Gooey internals: simplifying the graph
Last updated
Over the past few years, I’ve been building a frontend web framework called Gooey. This article is part of a series around how it works:
I haven't really talked much about what I'm actually doing with Gooey. So I'm gonna write about the problem I've been working on this past week.
Gooey uses a big directed graph to represent state dependencies.
I've been working on a change to its core: processing this dependency graph can sometimes be slow, and I want it to be very fast.
The dependency graph
This graph holds fields (individual pieces of state), collections (arrays of state), and calculations (functions that read other state and return a value).
When state changes, nodes in the graph are marked as "dirty" and dirty nodes in the graph are visited in topological order—if a dirty node has a value that has changed, the "dirty" bit propagates downward to nodes that depend on it.
This propagation is what powers Gooey, allowing its calculations to re-evaluate when their dependencies have changed and allowing state to be bound directly to the DOM.
For this to be efficient and correct, the graph needs to be processed in topological order. Dependencies need to be updated before the thing that depends on them can be updated.
So it must maintain a topological ordering of the graph, even when nodes/edges are added/removed. It needs to know that when the graph has changed shape, how to reorder the topological ordering to reflect this new shape.
And traversing the full graph to build this ordering is a linear-in-time operation with respect to the number of nodes & edges within the graph.
Linear is pretty good, but when you have large graphs, even linear operations can be slow.
Say you have a dependency graph with 10k nodes and 30k edges. If one additional node is added, it'd be disappointing if the engine had to visit all 40k elements to rebuild the full topological ordering.
Internally, the engine optimizes for small changes by being able to reuse the previously calculated ordering when building an updated topology. It only reorders the part of the topology that is related to the changes, which can significantly cut down on the number of elements visited.
But unfortunately there's a common operation that makes this optimization unusable: adding items to collections.
What is the topology of a collection?
When you have a collection of items that are rendered to JSX, like this:
The graph that is constructed in the initial state looks something like this:
The arrows represent the data dependencies, pointing in the direction that data flows.
Hopefully the structure makes sense. If you were to change the value of one of the numbers, the corresponding node gets
dirtied, the dirtiness "flows downward" following the arrows, and the corresponding transformed value in the
.mapView(...)
set of nodes gets recalculated.
For added items, imagine a new node being added to the top box, and then flowing downward to the bottom projected box, creating a new node down there.
The "emitter" and "consumer" node are special nodes that know about how to receive and pass forward the array events as these collections are changed.
Maintaining topological ordering is hard
Let's say the "Add number" button is clicked. A new value is pushed onto the end of our numbers
collection.
For the topological ordering to be correct, the new node needs to be inserted before the emitter and the calc
function that draws the last item.
This is unfortunate because inserting an item into the array that holds the topological ordering requires adjusting nearly all items—it shifts everything to the right by one. No optimization can reduce the scope of this insertion.

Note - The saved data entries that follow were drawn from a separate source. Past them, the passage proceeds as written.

(** * newznab_mock: the request handlers of the mock Newznab indexer

    A shallow embedding of [newznab_mock.py] and the properties of its
    handlers.

    Conventions of the model.
    - A Python [str] is a [string]; one [ascii] is one character, so the
      characters of the model are the code points below 256.  Encoding to
      UTF-8 ([MD5.utf8]) turns a character above 127 into two bytes.
    - [request.args] is the decoded multi-dict of the query string, in the
      order of the URL: an association list, of which [get] reads the first
      value of a key.
    - The lxml element tree is a tree of [Xml.elem]; building an element
      always succeeds (what lxml does with characters that XML cannot
      carry is outside the model) and a response keeps the tree it
      serialises.
    - The clock and the file system are arguments of the handlers.
    - An exception that leaves a handler is the [Raise] outcome of the
      [result] monad. *)

From Stdlib Require Import ZArith Ascii String List Bool Lia DecimalString.
From Stdlib Require DecimalPos.
From stdpp Require Import base list strings gmap.

Local Open Scope Z_scope.

(* stdpp blocks [simpl] on string concatenation; the proofs below compute
   with it. *)
Local Arguments String.append !_ _ / : simpl nomatch.

(** ** Python built-ins used by the program *)

Module Py.

Definition ord (c : ascii) : Z := Z.of_N (N_of_ascii c).
Definition chr (n : Z) : ascii := ascii_of_N (Z.to_N n).

Definition between (lo hi n : Z) : bool := (lo <=? n) && (n <=? hi).

(** Truth value of a [str]: false exactly for the empty string. *)
Definition truthy (s : string) : bool :=
  match s with EmptyString => false | String _ _ => true end.

(** [str.isspace] of one character: the separators of [str.split()]. *)
Definition isspace (c : ascii) : bool :=
  let n := ord c in
  between 9 13 n || between 28 32 n || (n =? 133) || (n =? 160).

(** [str.lower]: A-Z and the upper-case letters of Latin-1. *)
Definition lower_char (c : ascii) : ascii :=
  let n := ord c in
  if between 65 90 n || (between 192 222 n && negb (n =? 215))
  then chr (n + 32) else c.

Fixpoint lower (s : string) : string :=
  match s with
  | EmptyString => EmptyString
  | String c s' => String (lower_char c) (lower s')
  end.

Definition snoc (s : string) (c : ascii) : string := s +:+ String c EmptyString.

(** [s.split()]: split on runs of white space, no empty piece. *)
Fixpoint split_aux (s tok : string) : list string :=
  match s with
  | EmptyString => if truthy tok then [tok] else []
  | String c s' =>
      if isspace c
      then (if truthy tok then tok :: split_aux s' EmptyString
            else split_aux s' EmptyString)
      else split_aux s' (snoc tok c)
  end.
Definition split (s : string) : list string := split_aux s EmptyString.

(** [s.split(sep)] for a separator of one character: every occurrence
    cuts, empty pieces are kept. *)
Fixpoint split_on_aux (sep : ascii) (s tok : string) : list string :=
  match s with
  | EmptyString => [tok]
  | String c s' =>
      if Ascii.eqb c sep then tok :: split_on_aux sep s' EmptyString
      else split_on_aux sep s' (snoc tok c)
  end.
Definition split_on (sep : ascii) (s : string) : list string :=
  split_on_aux sep s EmptyString.

Fixpoint startswith (p s : string) : bool :=
  match p, s with
  | EmptyString, _ => true
  | String a p', String b s' => Ascii.eqb a b && startswith p' s'
  | String _ _, EmptyString => false
  end.

Fixpoint endswith_char (c : ascii) (s : string) : bool :=
  match s with
  | EmptyString => false
  | String a EmptyString => Ascii.eqb a c
  | String _ s' => endswith_char c s'
  end.

(** [sub in s] on strings. *)
Fixpoint contains (sub s : string) : bool :=
  startswith sub s ||
  match s with
  | EmptyString => false
  | String _ s' => contains sub s'
  end.

(** [x in l] on a list of strings. *)
Definition mem (x : string) (l : list string) : bool :=
  existsb (String.eqb x) l.

(** [s.replace(old, new)]: every occurrence, left to right, without
    overlap.  [skip] counts the characters of a match still to drop. *)
Fixpoint replace_aux (old new s : string) (skip : nat) : string :=
  match s with
  | EmptyString => EmptyString
  | String c s' =>
      match skip with
      | S k => replace_aux old new s' k
      | O =>
          if startswith old s
          then new +:+ replace_aux old new s' (Nat.pred (String.length old))
          else String c (replace_aux old new s' O)
      end
  end.
Fixpoint intersperse (new s : string) : string :=
  match s with
  | EmptyString => new
  | String c s' => new +:+ String c (intersperse new s')
  end.
Definition replace (old new s : string) : string :=
  if truthy old then replace_aux old new s O else intersperse new s.

(** [str(n)] of an integer. *)
Definition str (n : Z) : string := NilZero.string_of_int (Z.to_int n).

(** [int(s)], base 10: white space around, one sign, digits with single
    underscores between them; [None] is [ValueError]. *)
Definition int_space (c : ascii) : bool :=
  let n := ord c in between 9 13 n || (n =? 32) || (n =? 133) || (n =? 160).

Fixpoint lstrip (s : string) : string :=
  match s with
  | EmptyString => EmptyString
  | String c s' => if int_space c then lstrip s' else s
  end.
Fixpoint rstrip (s : string) : string :=
  match s with
  | EmptyString => EmptyString
  | String c s' =>
      let r := rstrip s' in
      if negb (truthy r) && int_space c then EmptyString else String c r
  end.
Definition strip (s : string) : string := rstrip (lstrip s).

Definition digit (c : ascii) : option Z :=
  let n := ord c in if between 48 57 n then Some (n - 48) else None.

Fixpoint digits (s : string) (acc count : Z) (after_digit : bool)
  : option (Z * Z) :=
  match s with
  | EmptyString => if after_digit then Some (acc, count) else None
  | String c s' =>
      match digit c with
      | Some d => digits s' (10 * acc + d) (count + 1) true
      | None =>
          if Ascii.eqb c "_" && after_digit
          then digits s' acc count false
          else None
      end
  end.

(** CPython refuses literals of more than this many digits. *)
Definition max_str_digits : Z := 4300.

Definition unsigned (s : string) : option Z :=
  match digits s 0 0 false with
  | Some (v, count) => if count <=? max_str_digits then Some v else None
  | None => None
  end.

Definition int (s : string) : option Z :=
  match strip s with
  | String "+" r => unsigned r
  | String "-" r => option_map Z.opp (unsigned r)
  | t => unsigned t
  end.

And this is our bottleneck. I want Gooey to have commonplace operations like adding an item to an array to be fast. This is not fast enough.
To solve this, I'm changing the representation of the graph itself. Today, collections have fine-grained nodes in the
graph, allowing the graph processing engine to propagate dirtiness in a simple (and fine-grained way). So if
something depends on just number[1]
, it will only be calculated if number[1]
changes.
What if instead the graph looked like this?
Instead of having a single node for each item in a collection, each collection is represented as a single node.
This is possible because the topological ordering of nodes in a collection always should be the same: there's never a need for something to be processed between two parts of the same collection.
However, getting to this state is a big change. The "dirty" propagation currently is done just by looking at the shape of the graph. If we reduce all collection item nodes to a single node, the collection needs to know a bit more info about what things are accessing which items and therefore how to propagate the "dirty" bit to the right downstream dependency.
So in our example, the numbers
collection needs to know that the calc
calculation only depends on numbers.length
and numbers[2]
. It doesn't depend on numbers[0]
or numbers[1]
, so when those indexes are changed, it doesn't need
to propagate dirtiness to the calc
calculation.
This means calculations need to keep track of the things that depend on it and which specific keys are needed.
And if calculations know about what depends on them, this also means the "emitter" and "consumer" nodes are unnecessary, which did that mapping.
This is a big refactor, and involves changing some core assumptions in how the graph processes items, especially in the presence of cycles.
I've been making (slow) progress on this, and hope the next version of Gooey includes this optimization, which should significantly improve the performance of small changes to large applications.